The news of Emanuel’s hiring at both places comes the same day that he had a piece published in the magazine urging Democrats to hold elites “accountable” in order to quell middle-class anger.

“Think of what’s happened over the past decade and a half. America endured a war sold on false premises, a bailout of bankers issuing entirely toxic debt, and a massive public effort to prop up auto executives who were building cars that weren’t selling. Is it any wonder so many middle-class taxpayers resent the elites?” Emanuel asked in the piece.

“The middle class has been forced to bail them out from their own mistakes time and time again–and yet the beneficiaries of that goodwill haven’t apologized, let alone taken responsibility,” he continued. “America’s middle class is Cinderella, and the nation’s elites are her evil stepsisters–only now it’s the stepsisters who get to marry the prince. It’s infuriating.”

Before joining the magazine, Emanuel was finishing his terms as Chicago’s 44th mayor.
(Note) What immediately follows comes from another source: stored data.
(* ===== verification/WalTail.v ===== *)
(** Readers that follow the tail of the log: WithActiveTail of
    dbkernel/internal/wal/wal.go and NewReaderWithTail of
    dbkernel/engine_public.go.

    A replicator reads the log while the engine appends to it and while other
    readers read it.  [TailLog] are the operations such a reader uses,
    [TailLaws] what they promise whatever the others do in between; [WalIO]
    over the segmented log is an instance. *)

From stdpp Require Import prelude list numbers gmap sorting.
From Stdlib Require Import ZArith Lia.
From S2P Require Import Prelude Bytes Segment SegmentFacts SegmentSpec WALog WALogFacts WALogReader LogCodec WalIO WalIOFacts TxnLog.

(** ** The interface *)

Class TailLog (W R : Type) := {
  tl_NewReaderWithTail : W -> option RecordPosition -> outcome (result error R);
  tl_Next : W -> R -> outcome (W * R * result error (bytes * RecordPosition));
  tl_Close : W -> R -> outcome (W * R)
}.

(** [tl_log w L]: the log holds [L].  [tl_at w r A B]: the reader has passed
    [A], and [B] is ahead of it.  [tl_complete w r]: the reader knows all
    segments of the log.  [tl_step w w']: what writers and readers do. *)
Class TailLaws (W R : Type) `{TailLog W R} := {
  tl_log : W -> list (bytes * RecordPosition) -> Prop;
  tl_at : W -> R -> list (bytes * RecordPosition) -> list (bytes * RecordPosition) -> Prop;
  tl_complete : W -> R -> Prop;
  tl_closed : R -> Prop;
  tl_step : W -> W -> Prop;
  tl_positions w L : tl_log w L -> NoDup L.*2 /\ Forall real_pos L.*2;
  tl_unique w L L' : tl_log w L -> tl_log w L' -> L = L';
  tl_at_log w r A B : tl_at w r A B -> tl_log w (A ++ B);
  tl_begin w L : tl_log w L ->
    exists r, tl_NewReaderWithTail w None = Ret (Ok r) /\ tl_at w r [] L /\ tl_complete w r;
  tl_start w A d p B : tl_log w (A ++ (d, p) :: B) ->
    exists r, tl_NewReaderWithTail w (Some p) = Ret (Ok r) /\ tl_at w r A ((d, p) :: B) /\ tl_complete w r;
  tl_Next_law w r A B : tl_at w r A B ->
    exists w' r' res, tl_Next w r = Ret (w', r', res) /\ tl_step w w' /\ tl_log w' (A ++ B) /\
      match res with
      | Ok x => exists B', B = x :: B' /\ tl_at w' r' (A ++ [x]) B' /\ (tl_complete w r -> tl_complete w' r')
      | Err ErrNoNewData => B = [] /\ tl_at w' r' A [] /\ (tl_complete w r -> tl_complete w' r')
      | Err EOF => tl_closed r' /\ ~ tl_complete w r
      | Err _ => False
      end;
  tl_Next_closed w r L : tl_log w L -> tl_closed r -> exists w' r', tl_Next w r = Ret (w', r', Err EOF) /\ tl_step w w' /\ tl_log w' L /\ tl_closed r';
  tl_Close_law w r L : tl_log w L -> (tl_closed r \/ exists A B, tl_at w r A B) ->
    exists w' r', tl_Close w r = Ret (w', r') /\ tl_step w w' /\ tl_log w' L /\ tl_closed r';
  tl_grows w w' L : tl_step w w' -> tl_log w L ->
    exists X, tl_log w' (L ++ X) /\ forall r A B, tl_at w r A B -> tl_at w' r A (B ++ X)
}.
(* ===== verification/FlushFacts.v ===== *)
(** What a flush of the memory table does to the store.

    Every entry of the table stands for one queued operation ([means]).  A flush
    that reports success has the effect of all of them in the order in which
    they were put, although it applies the rows last, each row as a whole, and
    of the values only the newest; a flush that stops with an error of the
    store has applied some of them, and a later flush makes up for the rest. *)

From stdpp Require Import prelude list numbers gmap sorting.
From Stdlib Require Import ZArith Lia.
From S2P Require Import Prelude Bytes Segment KeyCodec KVKeys KVStore KVSpec KVReads KVQueue KVQueueFacts Overlay BTree.
From S2P Require Import LogCodec WalIO WalIOFacts TxnLog MemTable MemTableFacts.

(** ** Sequences of operations *)

(** Operations that were part of a sequence do not survive that sequence. *)
Lemma effs_some ops op k : op ∈ ops -> eff op k <> None -> effs ops k <> None.
Proof.
  intros (l1 & l2 & ->)%list_elem_of_split Hne. rewrite effs_app, effs_cons.
  destruct (effs l2 k), (eff op k), (effs l1 k); done.
Qed.

Lemma effs_covers (ops part : list queued_op) k : (forall op, op ∈ part -> op ∈ ops) ->
  then_eff (effs part k) (effs ops k) = effs ops k.
Proof.
  intros Hsub. destruct (effs ops k) eqn:E; [done|]. cbn. apply effs_none. rewrite Forall_forall. intros op Hop.
  destruct (eff op k) eqn:E'; [|done]. exfalso. apply (effs_some ops op k); [by apply Hsub|by rewrite E'|done].
Qed.

Lemma redo (ops part : list queued_op) (m : kvmap) : ops_ok ops -> lobs_ok m -> (forall op, op ∈ part -> op ∈ ops) ->
  foldl a_queued (foldl a_queued m part) ops = foldl a_queued m ops.
Proof.
  intros Hok Hl Hsub. rewrite <- foldl_app.
  assert (ops_ok part) as Hp by (unfold ops_ok in *; rewrite Forall_forall in *; intros op Hop; by apply Hok, Hsub).
  apply same_effs_same_result; [by apply Forall_app|done..|]. intros k. rewrite effs_app. by apply effs_covers.
Qed.

Lemma ops_all_ok ops : forall m, ops_ok ops -> lobs_ok m -> all_ok m ops.
Proof.
  induction ops as [|op ops IH]; intros m Hok Hl; cbn [all_ok]; [done|]. apply Forall_cons in Hok as [[Hw Ho] Hok].
  split; [|apply IH; [done|by apply queued_lobs_ok]].
  destruct op as [| |key chunks sum| | | |]; try done. destruct Hw as [Hb Hn]. split; [|done].
  rewrite blob_key_meta by done. specialize (Hl key Hb). unfold lob_ok in Hl. intros E. rewrite E in Hl. by destruct Hl as [? _].
Qed.

(** Operations that replace the whole of their object. *)
Definition whole (op : queued_op) : Prop :=
  match op with QPutKV _ _ _ | QDeleteKV _ | QSetLobChunks _ _ _ => True | _ => False end.

Lemma whole_covers op op' k : whole op -> whole op' -> op_obj op -> op_obj op' -> op_key op = op_key op' -> eff op k <> None -> eff op' k <> None.
Proof.
  intros Hw Hw' Ho Ho' Hk. destruct op as [key v i|key|key chunks sum| | | |], op' as [key' v' i'|key'|key' chunks' sum'| | | |]; try done;
    cbn [op_key eff op_obj] in *; try (rewrite Hk; by case_bool_decide);
    try (exfalso; apply blob_head in Ho; subst; by rewrite (value_head _ (typed_KeyKV _)) in Ho);
    try (exfalso; apply blob_head in Ho'; rewrite <- Hk in Ho'; by rewrite (value_head _ (typed_KeyKV _)) in Ho').
  subst key'. case_bool_decide; [done|]. destruct (chunk_index key k) as [i|]; [|done]. by destruct (i =? 0).
Qed.

Lemma last_whole l op k : Forall (fun o => whole o /\ op_obj o /\ op_key o = op_key op) (l ++ [op]) -> effs (l ++ [op]) k = effs [op] k.
Proof.
  intros Hf. rewrite Forall_app in Hf. destruct Hf as [Hl Ho]. apply Forall_singleton in Ho as (Hw & Hob & _).
  rewrite effs_snoc, effs_one. destruct (eff op k) eqn:E; [done|]. cbn. apply effs_none. rewrite Forall_forall in Hl |- *.
  intros o (Hwo & Hoo & Hk)%Hl. destruct (eff o k) eqn:E'; [|done]. exfalso. by apply (whole_covers o op k Hwo Hw Hoo Hob Hk); rewrite ?E', ?E.
Qed.

(** ** What an entry stands for *)

Section entries.
Context `{FlatBuffers}.

(** The commit record at [p] ends a transaction that wrote [chunks] as the blob [key]. *)
Definition lob_commit (Lg : wal_log) (p : RecordPosition) (key : bytes) (chunks : list bytes) (sum : Z) : Prop :=
  exists A d B r kv p' b rest, Lg = A ++ (d, p) :: B /\ GetRootAsLogRecord d = Ret r /\
    fb_txn_state r = TransactionStateCommit /\ fb_entry_type r = LogEntryTypeChunked /\ fb_crc32_checksum r = sum /\
    first_entry r = Ret kv /\ kv_Key kv = key /\
    DecodeOffset (PrevTxnWalIndexBytes r) = Ret (Some p') /\ chain A p' (b :: rest) /\ chunk_values rest = Ret chunks.

Inductive means (Lg : wal_log) : put -> queued_op -> Prop :=
| means_put key value : value_key key ->
    means Lg (key, mkValue LogOperationInsert EntryTypeKV value) (QPutKV key [value] 0)
| means_delete key value : value_key key ->
    means Lg (key, mkValue LogOperationDelete EntryTypeKV value) (QDeleteKV key)
| means_set_cells key value re : row_key key -> DeserializeRowUpdateEntry value = Ret re ->
    means Lg (key, mkValue LogOperationInsert EntryTypeRow value) (QSetCells key (row_Columns re))
| means_delete_cells key value re : row_key key -> DeserializeRowUpdateEntry value = Ret re ->
    means Lg (key, mkValue LogOperationDelete EntryTypeRow value) (QDeleteCells key (row_Columns re))
| means_delete_row key value : row_key key ->
    means Lg (key, mkValue LogOperationDeleteRowByKey EntryTypeRow value) (QDeleteRow key)
| means_chunks key value p chunks sum : blob_key key -> blen chunks < 2 ^ 32 ->
    DecodeOffset value = Ret (Some p) -> lob_commit Lg p key chunks sum ->
    means Lg (key, mkValue LogOperationInsert EntryTypeChunked value) (QSetLobChunks key chunks sum).

Lemma row_key_self key : row_key key -> RowKey key = key.
Proof. intros (row & _ & ->). done. Qed.

Lemma value_key_self key : value_key key -> KeyKV key = key.
Proof. unfold value_key, KeyKV. by intros ->. Qed.

Lemma means_key Lg p op : means Lg p op -> op_key op = p.1.
Proof. destruct 1; cbn; auto using row_key_self, value_key_self. Qed.

Lemma means_ok Lg p op : means Lg p op -> op_wf op /\ op_obj op.
Proof. destruct 1; cbn; try rewrite row_key_self by done; (split; [|done]); (done || lia). Qed.

(** Row entries change parts of a row, the others replace their object. *)
Lemma means_kind Lg p op : means Lg p op -> if decide (row_put p) then row_key p.1 else whole op /\ ~ row_key p.1.
Proof.
  destruct 1; unfold row_put; cbn [snd UserMeta fst]; (destruct decide as [E|E]; [try done; by discriminate E|]); try done;
    (split; [done|]); intros Hr; apply row_head in Hr.
  - by rewrite (value_head key) in Hr.
  - by rewrite (value_head key) in Hr.
  - by rewrite (blob_head key) in Hr.
Qed.

Lemma lob_commit_grow Lg X p key chunks sum : lob_commit Lg p key chunks sum -> lob_commit (Lg ++ X) p key chunks sum.
Proof.
  intros (A & d & B & r & kv & p' & b & rest & -> & Hrest). exists A, d, (B ++ X), r, kv, p', b, rest.
  split; [by rewrite <- app_assoc|done].
Qed.

Lemma means_grow Lg X p op : means Lg p op -> means (Lg ++ X) p op.
Proof. destruct 1; econstructor; eauto using lob_commit_grow. Qed.
End entries.

(** ** Calls of the queue *)

Section flush.
Context {L F W R D : Type} `{SkipListLaws L} `{BloomLaws F} `{WalLaws W R} `{BTreeLaws D} `{FlatBuffers}.

(** [ops] were queued: a prefix of them is in the store, the rest in the queue. *)
Definition batch (m md : kvmap) (ops : list queued_op) (q : TxnQueue) (d : D) : Prop :=
  exists dn, ops = dn ++ opsQueue q /\ ds_repr d (foldl a_queued m dn) md /\ q_err q = None.

(** A prefix of the operations is in the store. *)
Definition applied (m md : kvmap) (ops : list queued_op) (d : D) : Prop :=
  exists dn rest, ops = dn ++ rest /\ ds_repr d (foldl a_queued m dn) md.

Lemma applied_more m md ops ops' d : applied m md ops d -> applied m md (ops ++ ops') d.
Proof. intros (dn & rest & -> & Hd). exists dn, (rest ++ ops'). by rewrite <- app_assoc. Qed.

Lemma batch_applied m md ops q d : batch m md ops q d -> applied m md ops d.
Proof. intros (dn & -> & Hd & _). by exists dn, (opsQueue q). Qed.

Lemma txn_step (m md : kvmap) ops q (d : D) c : batch m md ops q d -> ops_ok (ops ++ queued_by c) -> lobs_ok m ->
  exists q' d' e, ds_txn c q d = Ret (q', d', e) /\
    match e with
    | None => batch m md (ops ++ queued_by c) q' d' /\ (is_commit c = true -> opsQueue q' = [])
    | Some e => applied m md (ops ++ queued_by c) d' /\ (is_commit c = false -> q_err q' = Some e)
    end.
Proof.
  intros (dn & -> & Hd & Hq) Hok Hl. rewrite <- app_assoc in Hok.
  assert (all_ok (foldl a_queued m dn) (opsQueue q ++ queued_by c)) as Hall.
  { apply Forall_app in Hok as [Hdn Hok]. apply ops_all_ok; [done|]. by apply queued_all_eff. }
  destruct (ds_txn_law _ _ _ _ _ Hd Hq Hall) as (q' & d' & e & dn' & rest & Hr & Heq & Hd' & He).
  exists q', d', e. split; [done|]. rewrite <- foldl_app in Hd'. destruct e as [e|].
  - split; [|by eapply ds_txn_error]. exists (dn ++ dn'), rest. split; [|done]. by rewrite <- !app_assoc, Heq.
  - destruct (He eq_refl) as (Hq' & Hrest & Hc). split.
    + exists (dn ++ dn'). rewrite Hrest, <- !app_assoc, Heq. done.
    + intros Hcm. rewrite Hrest. by apply Hc.
Qed.

(** Processing an entry is one call of the queue. *)
Lemma processEntry_call fuel w nw Lg key v op : means Lg (key, v) op -> wl_repr nw w Lg -> (length Lg < fuel)%nat ->
  exists c k, queued_by c = [op] /\ is_commit c = false /\ forall q (d : D) n,
    processEntry fuel w key v q d n =
    '(q, d, e) ← ds_txn c q d; Ret (q, d, match e with Some _ => n | None => n + k end, match e with Some e => Some (FlushKV e) | None => None end).
Proof.
  assert (forall c q (d : D) n, txn_call c q d n =
    '(q, d, e) ← ds_txn c q d; Ret (q, d, match e with Some _ => n | None => n + 0 end, match e with Some e => Some (FlushKV e) | None => None end)) as Hcall.
  { intros c q d n. unfold txn_call. destruct (ds_txn c q d) as [[[q' d'] [e|]]| |]; cbn; by rewrite ?Z.add_0_r. }
  intros Hm Hw Hf.
  inversion Hm as [k value|k value|k value re Hk Hre|k value re Hk Hre|k value|k value p chunks sum Hk Hn Hd Hc]; subst;
    unfold processEntry; cbn [Meta UserMeta Value].
  - exists (CBatchPutKV [key] [value]), 0. split_and!; [done..|]. intros. apply Hcall.
  - exists (CBatchDeleteKV [key]), 0. split_and!; [done..|]. intros. apply Hcall.
  - exists (CBatchSetCells [key] [row_Columns re]), 0. split_and!; [done..|]. intros.
    change (LogOperationInsert =? LogOperationDelete) with false. cbn. rewrite Hre. apply Hcall.
  - exists (CBatchDeleteCells [key] [row_Columns re]), 0. split_and!; [done..|]. intros.
    change (LogOperationDelete =? LogOperationDelete) with true. cbn. rewrite Hre. apply Hcall.
  - exists (CBatchDeleteRows [key]), 0. split_and!; [done..|]. intros. apply Hcall.
  - destruct Hc as (A & dd & B & r & kv & p' & b & rest & -> & Hr & Hst & Het & <- & Hkv & <- & Hprev & Hch & Hvs).
    exists (CSetLobChunks (kv_Key kv) chunks (fb_crc32_checksum r)), (blen (b :: rest) + 1). split_and!; [done..|]. intros.
    change (LogOperationInsert =? LogOperationDelete) with false. cbn [andb].
    change (LogOperationInsert =? LogOperationTypeDeleteRowByKey) with false.
    change (EntryTypeChunked =? EntryTypeChunked) with true. cbv iota.
    unfold GetWalRecord. cbn [Value]. rewrite Hd. cbn [mbind outcome_bind]. rewrite (wl_Read_law nw w _ dd p Hw) by set_solver.
    cbn [mbind outcome_bind]. rewrite Hr. cbn [mbind outcome_bind]. rewrite Hst, Het, !Z.eqb_refl. cbn [andb].
    unfold HandleChunkedValuesTxn. rewrite Hkv. cbn [mbind outcome_bind]. rewrite Hprev. cbn [mbind outcome_bind].
    rewrite (GetTransactionRecords_spec nw w (A ++ (dd, p) :: B) p' (b :: rest) fuel) by (done || by apply chain_grow).
    cbn [mbind outcome_bind drop_begin]. rewrite Hvs. cbn [mbind outcome_bind].
    destruct (ds_txn _ q d) as [[[q' d'] [e|]]| |]; cbn [mbind outcome_bind]; [done| |done..]. by rewrite Z.add_assoc.
Qed.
Emanuel’s final weeks on the job were consumed by the Jussie Smollett scandal in which the “Empire” star insisted that he had been the victim of a racially motivated hate crime. After an exhaustive investigation, Chicago PD ultimately concluded in February that Smollett had made up the whole thing in order to promote his own career. He was charged with 16 felony counts in March, though the charges were later dropped by the Cook County State’s Attorney’s Office.

Emanuel ripped the decision, calling it a “whitewash of justice.”

Previously, Emanuel worked in the White House as chief of staff to President Barack Obama.